_About this exercise_: Write out, from the entries below, exactly the lines that run between the lines holding "Definition toLowerCase (s" and "reverse (trimStart (reverse", inclusive, and stop there.

[Excerpted data Boundary: Start]

(** * SQUIRDLE: the guess evaluator, the session engine and the statistics store

    A shallow embedding of [src/utils/gameLogic.ts] and of the game context
    ([context/GameContext.tsx]) together with the properties stated for them.

    Modelling conventions.
    - A JavaScript string is a list of code units; only the ASCII range is
      modelled, so a code unit is an [ascii] and [toLowerCase]/[toUpperCase]
      act on the letters A-Z / a-z alone.
    - A JavaScript array that is filled by index assignment is a list of
      optional cells ([None] is a hole, read back as [undefined]); assigning
      past the end extends the array, as JavaScript does.
    - A [Record<string, number>] is a finite map; a missing key reads as
      [undefined].
    - Lengths and indices are [nat]. A JavaScript number that holds an
      integer is the [Z] it denotes; arithmetic on the stored counters rounds
      to the nearest double ([roundDouble]), and the 32-bit behaviour of the
      bit operators in the daily hash is written out. *)

From Stdlib Require Import ZArith Ascii String Lia.
From stdpp Require Import base decidable option list gmap strings pretty.

#[local] Set Warnings "-clear-no-such-hyp".

Local Open Scope Z_scope.

(** ** JavaScript strings *)

(** The case maps and the white space below are those of JavaScript on the
    ASCII code units (below 128). Above, [String.prototype.toLowerCase] also
    folds the Latin-1 capitals, [toUpperCase] leaves the 8-bit range for some
    code units and [trim] also strips the no-break space; what is stated
    about words outside ASCII and depends on these carries the hypothesis
    [isAscii]. *)

Abbreviation jsstring := (list ascii).

Definition str (s : string) : jsstring := String.list_ascii_of_string s.

Definition lower_char (c : ascii) : ascii :=
  let n := nat_of_ascii c in
  if (Nat.leb 65 n && Nat.leb n 90)%bool then ascii_of_nat (n + 32) else c.

Definition upper_char (c : ascii) : ascii :=
  let n := nat_of_ascii c in
  if (Nat.leb 97 n && Nat.leb n 122)%bool then ascii_of_nat (n - 32) else c.

Definition toLowerCase (s : jsstring) : jsstring := lower_char <$> s.
Definition toUpperCase (s : jsstring) : jsstring := upper_char <$> s.

Definition isAscii (w : jsstring) : Prop :=
  Forall (λ c, (nat_of_ascii c < 128)%nat) w.

(** [/[a-z]/] on one code unit. *)
Definition is_az (c : ascii) : bool :=
  let n := nat_of_ascii c in (Nat.leb 97 n && Nat.leb n 122)%bool.

(** [String.prototype.trim]: white space is dropped at both ends. *)
Fixpoint trimStart (s : jsstring) : jsstring :=
  match s with
  | c :: s' => if Ascii.is_space c then trimStart s' else s
  | [] => []
  end.
Definition trim (s : jsstring) : jsstring :=
  reverse (trimStart (reverse (trimStart s))).

(** ** JavaScript arrays written by index *)

Abbreviation JsArray A := (list (option A)).

(** [a[i]]: a hole and an index past the end both read as [undefined]. *)
Definition arr_get {A} (a : JsArray A) (i : nat) : option A := mjoin (a !! i).

(** [a[i] = v]: in range the cell is overwritten, past the end the array is
    extended with holes up to [i]. *)
Definition arr_set {A} (i : nat) (v : A) (a : JsArray A) : JsArray A :=
  if decide (i < length a)%nat then <[i := Some v]> a
  else a ++ replicate (i - length a) None ++ [Some v].
Lemma emits_when b (m : M unit) : emits P m -> emits P (when b m).
Proof. destruct b; simpl; trivial. intros _. apply emits_ret. Qed.

End Composition.

Lemma emits_weaken (P Q : event -> Prop) A (m : M A) :
  (forall e, P e -> Q e) -> emits P m -> emits Q m.
Proof.
  intros H Hm s. destruct (Hm s) as [t [Ht HP]].
  exists t. split; trivial. eapply Forall_impl; eauto.
Qed.

Lemma keeps_ret A (a : A) : keeps (ret a).
Proof. now intros s. Qed.

Lemma keeps_throw A (e : exn) : keeps (@throw A e).
Proof. now intros s. Qed.

Lemma keeps_bind A B (m : M A) (k : A -> M B) :
  keeps m -> (forall a, keeps (k a)) -> keeps (bind m k).
Proof.
  intros Hm Hk s. unfold bind. specialize (Hm s).
  destruct (m s) as [[a | e] s1]; simpl in *; trivial.
  now rewrite Hk.
Qed.

Lemma keeps_try_catch A (m : M A) (h : exn -> M A) :
  keeps m -> (forall e, keeps (h e)) -> keeps (try_catch m h).
Proof.
  intros Hm Hh s. unfold try_catch. specialize (Hm s).
  destruct (m s) as [[a | e] s1]; simpl in *; trivial.
  now rewrite Hh.
Qed.

Lemma keeps_perform R (c : call R) : keeps (perform c).
Proof. intros s. unfold perform. now destruct (handle c (world s)). Qed.

Lemma keeps_when b (m : M unit) : keeps m -> keeps (when b m).
Proof. destruct b; simpl; trivial. intros _. apply keeps_ret. Qed.

Lemma returns_ret A (a : A) : returns (ret a).
Proof. intros s. now exists a. Qed.

Lemma returns_bind A B (m : M A) (k : A -> M B) :
  returns m -> (forall a, returns (k a)) -> returns (bind m k).
Proof.
  intros Hm Hk s. unfold bind. destruct (Hm s) as [a Ha].
  destruct (m s) as [o s1]; simpl in Ha; subst o. apply Hk.
Qed.

Lemma returns_try_catch A (m : M A) (h : exn -> M A) :
  (forall e, returns (h e)) -> returns (try_catch m h).
Proof.
  intros Hh s. unfold try_catch.
  destruct (m s) as [[a | e] s1]; simpl.
  - now exists a.
  - apply Hh.
Qed.

Lemma returns_try_finally A (m : M A) (f : M unit) :
  returns m -> returns f -> returns (try_finally m f).
Proof.
  intros Hm Hf s. unfold try_finally. destruct (Hm s) as [a Ha].
  destruct (m s) as [o s1]; simpl in Ha; subst o.
  destruct (Hf s1) as [u Hu].
  destruct (f s1) as [[[] | e] s2]; simpl in *; try discriminate.
  now exists a.
Qed.

Lemma returns_assign f : returns (assign f).
Proof. intros s. now exists tt. Qed.

Lemma returns_when b (m : M unit) : returns m -> returns (when b m).
Proof. destruct b; simpl; trivial. intros _. apply returns_ret. Qed.

(** A computation that returns is a pair of its value and its final state. *)
Lemma returns_eq A (m : M A) :
  returns m -> forall s, exists a, m s = (Returned a, snd (m s)).
Proof.
  intros H s. destruct (H s) as [a Ha]. exists a.
  destruct (m s); simpl in *; now subst.
Qed.

(* ----------------------------------------------------------------- *)
(** *** The leaves: one exchange each *)

Lemma perform_eq R (c : call R) s :
  perform c s
  = (match answer c s with inr v => Returned v | inl e => Threw e end, after c s).
Proof.
  unfold perform, after, answer. now destruct (handle c (world s)).
Qed.

Lemma getTokens_eq apiUser s :
  getTokens apiUser s
  = (Returned (listed (answer (fetch_token_list apiUser) s)),
     after (fetch_token_list apiUser) s).
Proof.
  unfold getTokens, try_catch, bind. rewrite perform_eq.
  destruct (answer (fetch_token_list apiUser) s) as [e | [err | st ok msg [tks |] | st]];
    simpl; trivial;
    first [now destruct ((st =? 200) && ok) | now destruct (st =? 200)].
Qed.

Lemma deleteToken_eq apiUser tokenId s :
  deleteToken apiUser tokenId s
  = (Returned (succeeded (answer (fetch_token_delete apiUser tokenId) s)),
     after (fetch_token_delete apiUser tokenId) s).
Proof.
  unfold deleteToken, try_catch, bind. rewrite perform_eq.
  destruct (answer (fetch_token_delete apiUser tokenId) s) as [e | [err | st ok msg d | st]];
    simpl; trivial;
    first [now destruct ((st =? 200) && ok) | now destruct (st =? 200)].
Qed.

Lemma createToken_eq apiUser tokenConfig s :
  createToken apiUser tokenConfig s
  = (Returned (succeeded (answer (fetch_token_create apiUser (requestBody tokenConfig)) s)),
     after (fetch_token_create apiUser (requestBody tokenConfig)) s).
Proof.
  unfold createToken, try_catch, bind. rewrite perform_eq.
  destruct (answer (fetch_token_create apiUser (requestBody tokenConfig)) s)
    as [e | [err | st ok msg d | st]];
    simpl; trivial;
    first [now destruct ((st =? 200) && ok) | now destruct (st =? 200)].
Qed.

Lemma updateToken_eq apiUser tokenData s :
  updateToken apiUser tokenData s
  = (Returned (confirmed (answer (fetch_token_update apiUser tokenData) s)),
     after (fetch_token_update apiUser tokenData) s).
Proof.
  unfold updateToken, try_catch, bind. rewrite perform_eq.
  destruct (answer (fetch_token_update apiUser tokenData) s)
    as [e | [err | st ok msg d | st]];
    simpl; trivial;
    first [now destruct ((st =? 200) && ok) | now destruct (st =? 200)].
Qed.

Lemma randomDelay_eq lo hi s :
  randomDelay lo hi s = (Returned tt, after (setTimeout lo hi) s).
Proof.
  unfold randomDelay, try_catch. rewrite perform_eq.
  now destruct (answer (setTimeout lo hi) s) as [e | []].
Qed.

(* ----------------------------------------------------------------- *)
(** *** Events of the token calls *)

Ltac emits_step :=
  lazymatch goal with
  | |- emits _ (bind _ _) => apply emits_bind; [| intros ?]
  | |- emits _ (ret _) => apply emits_ret
  | |- emits _ (throw _) => apply emits_throw
  | |- emits _ (try_catch _ _) => apply emits_try_catch; [| intros ?]
  | |- emits _ (try_finally _ _) => apply emits_try_finally
  | |- emits _ (perform _) => apply emits_perform; intros ?
  | |- emits _ (assign _) => apply emits_assign
  | |- emits _ read_vars => apply emits_read_vars
  | |- emits _ (when _ _) => apply emits_when
  | |- emits _ (match ?x with _ => _ end) => destruct x
  end.

Ltac keeps_step :=
  lazymatch goal with
  | |- keeps (bind _ _) => apply keeps_bind; [| intros ?]
  | |- keeps (ret _) => apply keeps_ret
  | |- keeps (throw _) => apply keeps_throw
  | |- keeps (try_catch _ _) => apply keeps_try_catch; [| intros ?]
  | |- keeps (perform _) => apply keeps_perform
  | |- keeps (when _ _) => apply keeps_when
  | |- keeps (match ?x with _ => _ end) => destruct x
  end.

Section TokenCalls.

Variable P : event -> Prop.
Variable apiUser : string.

Lemma getTokens_emits :
  (forall r, P (Ev (fetch_token_list apiUser) r)) -> emits P (getTokens apiUser).
Proof. intros H. unfold getTokens. repeat emits_step; auto. Qed.

Lemma deleteToken_emits tokenId :
  (forall r, P (Ev (fetch_token_delete apiUser tokenId) r)) ->
  emits P (deleteToken apiUser tokenId).
Proof. intros H. unfold deleteToken. repeat emits_step; auto. Qed.

Lemma createToken_emits tokenConfig :
  (forall r, P (Ev (fetch_token_create apiUser (requestBody tokenConfig)) r)) ->
  emits P (createToken apiUser tokenConfig).
Proof. intros H. unfold createToken. repeat emits_step; auto. Qed.

Lemma updateToken_emits tokenData :
  (forall r, P (Ev (fetch_token_update apiUser tokenData) r)) ->
  emits P (updateToken apiUser tokenData).
Proof. intros H. unfold updateToken. repeat emits_step; auto. Qed.

Lemma manageTokens_emits :
  (forall tokenId r, P (Ev (fetch_token_delete apiUser tokenId) r)) ->
  (forall body r, P (Ev (fetch_token_create apiUser body) r)) ->
  forall tokens pending, emits P (manageTokens apiUser tokens pending).
Proof.
  intros Hd Hc tokens.
  induction tokens as [| tokenConfig tokens IH]; intros pending; simpl.
  - apply emits_ret.
  - repeat first
      [ apply IH | apply deleteToken_emits | apply createToken_emits
      | emits_step ]; auto.
Qed.

Lemma supplementTokens_emits :
  (forall tokenData r, P (Ev (fetch_token_update apiUser tokenData) r)) ->
  forall configured tokens, emits P (supplementTokens apiUser configured tokens).
Proof.
  intros Hu configured.
  induction configured as [| configToken rest IH]; intros tokens; simpl.
  - apply emits_ret.
  - repeat first [ apply IH | apply updateToken_emits | emits_step ]; auto.
Qed.

End TokenCalls.

Lemma randomDelay_emits P lo hi :
  (forall r, P (Ev (setTimeout lo hi) r)) -> emits P (randomDelay lo hi).
Proof. intros H. unfold randomDelay. repeat emits_step; auto. Qed.

Lemma getTokens_keeps apiUser : keeps (getTokens apiUser).
Proof. unfold getTokens. repeat keeps_step. Qed.

Lemma deleteToken_keeps apiUser tokenId : keeps (deleteToken apiUser tokenId).
Proof. unfold deleteToken. repeat keeps_step. Qed.

Lemma createToken_keeps apiUser tokenConfig : keeps (createToken apiUser tokenConfig).
Proof. unfold createToken. repeat keeps_step. Qed.

Lemma updateToken_keeps apiUser tokenData : keeps (updateToken apiUser tokenData).
Proof. unfold updateToken. repeat keeps_step. Qed.

Lemma manageTokens_keeps apiUser tokens pending :
  keeps (manageTokens apiUser tokens pending).
Proof.
  revert pending.
  induction tokens as [| tokenConfig tokens IH]; intros pending; simpl.
  - apply keeps_ret.
  - repeat first
      [ apply IH | apply deleteToken_keeps | apply createToken_keeps | keeps_step ].
Qed.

[Excerpted data Boundary: End]

_Response to this task_:
Definition toLowerCase (s : jsstring) : jsstring := lower_char <$> s.
Definition toUpperCase (s : jsstring) : jsstring := upper_char <$> s.

Definition isAscii (w : jsstring) : Prop :=
  Forall (λ c, (nat_of_ascii c < 128)%nat) w.

(** [/[a-z]/] on one code unit. *)
Definition is_az (c : ascii) : bool :=
  let n := nat_of_ascii c in (Nat.leb 97 n && Nat.leb n 122)%bool.

(** [String.prototype.trim]: white space is dropped at both ends. *)
Fixpoint trimStart (s : jsstring) : jsstring :=
  match s with
  | c :: s' => if Ascii.is_space c then trimStart s' else s
  | [] => []
  end.
Definition trim (s : jsstring) : jsstring :=
  reverse (trimStart (reverse (trimStart s))).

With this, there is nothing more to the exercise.